The House Elections Committee signed off the new congressional map, although several lawmakers were unhappy with how the 1st Congressional District is drawn, stretching from far Western Kentucky, along the border with Tennessee, and then curling all the way up to Frankfort, nearly 300 miles from the other end of the proposed 1st district.

"I can see a Jefferson County district, obviously, very clearly. I can see what pretty well looks like a northern Kentucky map,” Rep. Jim Gooch (R-Providence) said. “I can see an east Kentucky map — it’s very large, but I can still see it there — and central Kentucky and maybe a northeast Kentucky map, but what I do not see with this map is a west Kentucky district.”

The Kentucky Senate map also passed in committee along party lines.

Rep. McKenzie Cantrell (D-Louisville) said she has issues with how the Senate carved up Fayette County, with one district dedicated to Lexington and six others that include other counties.

She had similar concerns about Fayette County and the proposed Kentucky House map.

“It does seem like, through both of these maps, Fayette County grew a lot but is losing representation,” Cantrell said.

Senate President Robert Stivers (R-Manchester) defended the map.

“You want Fayette County to only have two voices, but now they have seven,” he said in response to Rep.
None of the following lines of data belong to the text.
(** C9.  With [lowStock=true] the product filter keeps, of what the other
    filters yield, exactly the products whose stock is below 10; with every
    other filter unset that is exactly the products of the queryset whose
    stock is below 10; [lowStock] false or absent keeps everything. *)
Theorem ProductFilter_low_stock (d : ProductFilter.data) (qs : list Product.t) :
  let low := fun p => (Product.stock p <? 10)%Z in
  let others v := ProductFilter.with_low_stock d v in
  let alone v := ProductFilter.with_low_stock ProductFilter.unset v in
  ProductFilter.filter_queryset (others (Some true)) qs
    = filter low (ProductFilter.filter_queryset (others None) qs) /\
  ProductFilter.filter_queryset (alone (Some true)) qs = filter low qs /\
  (forall p, In p (ProductFilter.filter_queryset (alone (Some true)) qs)
             <-> In p qs /\ (Product.stock p < 10)%Z) /\
  ProductFilter.filter_queryset (others (Some false)) qs
    = ProductFilter.filter_queryset (others None) qs /\
  ProductFilter.filter_queryset (alone (Some false)) qs = qs /\
  ProductFilter.filter_queryset (alone None) qs = qs.
Proof.
  cbv zeta. split; [reflexivity|]. split; [reflexivity|].
  split; [|repeat split; reflexivity].
  intros p. change (ProductFilter.filter_queryset _ qs)
    with (filter (fun p => (Product.stock p <? 10)%Z) qs).
  rewrite filter_In, Z.ltb_lt. tauto.
Qed.

(** C10.  A [productId] of 0 is falsy and filters nothing: the order filter
    yields what it yields without [productId], and on its own it returns the
    queryset as it is, where the lookup [product__id=0] would return nothing
    when no order holds a product 0.  A non-zero [productId] keeps exactly the
    orders that hold that product. *)
Theorem OrderFilter_product_id_zero (st : Store) (d : OrderFilter.data)
    (qs : list Order.t) :
  let others v := OrderFilter.with_product_id d v in
  let alone v := OrderFilter.with_product_id OrderFilter.unset v in
  OrderFilter.filter_queryset st (others (Some 0%Z)) qs
    = OrderFilter.filter_queryset st (others None) qs /\
  OrderFilter.filter_queryset st (alone (Some 0%Z)) qs = qs /\
  ((forall o, In o qs -> ~ In 0%Z (Order.product o)) ->
   OrderFilter.join_product (fun pid => (pid =? 0)%Z) qs = []) /\
  (forall v o, v <> 0%Z ->
     (In o (OrderFilter.filter_queryset st (others (Some v)) qs)
      <-> In o (OrderFilter.filter_queryset st (others None) qs) /\ In v (Order.product o))).
Proof.
  cbv zeta. split; [reflexivity|]. split; [reflexivity|]. split.
  - intros H. apply join_product_nil. intros o pid Ho Hpid.
    destruct (Z.eqb_spec pid 0); [subst pid; now apply H in Hpid|reflexivity].
  - intros v o Hv.
    unfold OrderFilter.filter_queryset, OrderFilter.with_product_id. cbn.
    unfold OrderFilter.filter_product_id.
    destruct (Z.eqb_spec v 0); [contradiction|].
    rewrite in_join_product. split.
    + intros (Hin & pid & Hpid & Hc). apply Z.eqb_eq in Hc. subst pid. tauto.
    + intros [Hin Hp]. split; [exact Hin|]. exists v. split; [assumption|].
      apply Z.eqb_refl.
Qed.

(* ================================================================== *)
(** * Part III. Further properties of the code                          *)
(* ================================================================== *)

(** ** The validator: bounds *)

Section PhoneBounds.

Lemma chomp_length (s : string) :
  (String.length (chomp s) <= String.length s <= S (String.length (chomp s)))%nat.
Proof.
  induction s as [|c s IH]; [cbn; lia|].
  destruct s as [|c' s'].
  - cbn -[re.LF]. destruct (Ascii.eqb c re.LF); cbn; lia.
  - change (chomp (String c (String c' s'))) with (String c (chomp (String c' s'))).
    cbn [String.length] in *. lia.
Qed.

Lemma chomp_head (s : string) (c : ascii) (r : string) :
  chomp s = String c r -> exists r', s = String c r'.
Proof.
  destruct s as [|c0 [|c' s']]; [discriminate| |].
  - cbn -[re.LF]. destruct (Ascii.eqb c0 re.LF); [discriminate|].
    intros H. injection H as -> _. eauto.
  - change (chomp (String c0 (String c' s'))) with (String c0 (chomp (String c' s'))).
    intros H. injection H as -> _. eauto.
Qed.

Lemma digits_shape_length (s : string) :
  digits_shape s = true -> (2 <= String.length s <= 15)%nat.
Proof.
  destruct s as [|d rest]; [discriminate|]. unfold digits_shape.
  intros H. apply andb_true_iff in H. destruct H as [H H15].
  apply andb_true_iff in H. destruct H as [_ H2].
  apply Nat.leb_le in H2, H15. lia.
Qed.

Lemma digits_shape_head (s : string) :
  digits_shape s = true -> exists d rest, s = String d rest /\ re.in_range "1" "9" d = true.
Proof.
  destruct s as [|d rest]; [discriminate|]. unfold digits_shape.
  intros H. exists d, rest. split; [reflexivity|].
  destruct (re.in_range "1" "9" d); [reflexivity|discriminate].
Qed.

End PhoneBounds.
Cantrell. “And where we learned that type of practice was from [former Democratic House Speaker] Greg Stumbo and [former Democratic House Speaker Pro Tempore] Larry Clark.”
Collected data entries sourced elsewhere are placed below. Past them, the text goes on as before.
(** * The MCP sample client ([sample-mcp-clients/client.py])

    A shallow embedding of [MCPClient] and [main]: the server launcher
    selection, the tool schema adapter, one conversational turn
    ([process_query]), the interactive loop ([chat_loop]) and the
    exit-stack teardown ([cleanup]).

    The program talks to three collaborators that are not part of the
    repository: the MCP client library ([stdio_client], [ClientSession]),
    the model endpoint ([client.responses.create]) and [ast.literal_eval].
    They are taken as an environment [Env] of oracles.  Every oracle that
    performs I/O receives the history of the run so far, so it may answer
    differently at each call (a catalog that changes, a channel that drops
    in the middle of a run).  Effects are threaded through a state and
    exception monad [M]; the state records the exit stack, the [session]
    attribute and the chronological trace of everything the client did. *)

From Stdlib Require Import List String Ascii Bool Arith ZArith Lia.
From Stdlib Require Import DecimalString.
Import ListNotations.
Local Open Scope string_scope.
Local Open Scope list_scope.

Set Implicit Arguments.
Set Warnings "-register-all".

(** ** Python strings *)

Module PyStr.

Definition nl : string := String (ascii_of_nat 10) "".
Definition tab : string := String (ascii_of_nat 9) "".

(** [s.endswith(suffix)]: some tail of [s] is [suffix]. *)
Fixpoint endswith (s suffix : string) : bool :=
  String.eqb s suffix ||
  match s with
  | EmptyString => false
  | String _ s' => endswith s' suffix
  end.

(** Strings are byte strings: text outside ASCII is its UTF-8 encoding,
    and a character is one to four bytes. *)

(** [str.isspace] of a character of one byte: tab, line feed, vertical
    tab, form feed, carriage return, the four separators 28..31 and
    space. *)
Definition isspace (c : ascii) : bool :=
  let n := nat_of_ascii c in
  ((9 <=? n)%nat && (n <=? 13)%nat) || ((28 <=? n)%nat && (n <=? 32)%nat).

(** [str.isspace] of a character of two bytes: U+0085 and U+00A0. *)
Definition isspace2 (c1 c2 : ascii) : bool :=
  let a := nat_of_ascii c1 in
  let b := nat_of_ascii c2 in
  (a =? 194)%nat && ((b =? 133)%nat || (b =? 160)%nat).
Over in the Senate State and Local Government Committee, lawmakers signed off on the new Kentucky House map.

Only two Senators voted against it: Rep. Adrienne Southworth (R-Lawrenceburg) and Senate Minority Floor Leader Morgan McGarvey (D-Louisville).  

“There’s a lot of partisan drawing of these lines,” McGarvey said. “It’s pitting incumbents against each other unnecessarily, which I think we discussed (Thursday) on the Senate floor. The Senate President said that was one of the marks of the fairness of a map, and I think this map falls short of that.”

Lawmakers plan on coming in at 9 a.m. Saturday to finish passing the maps.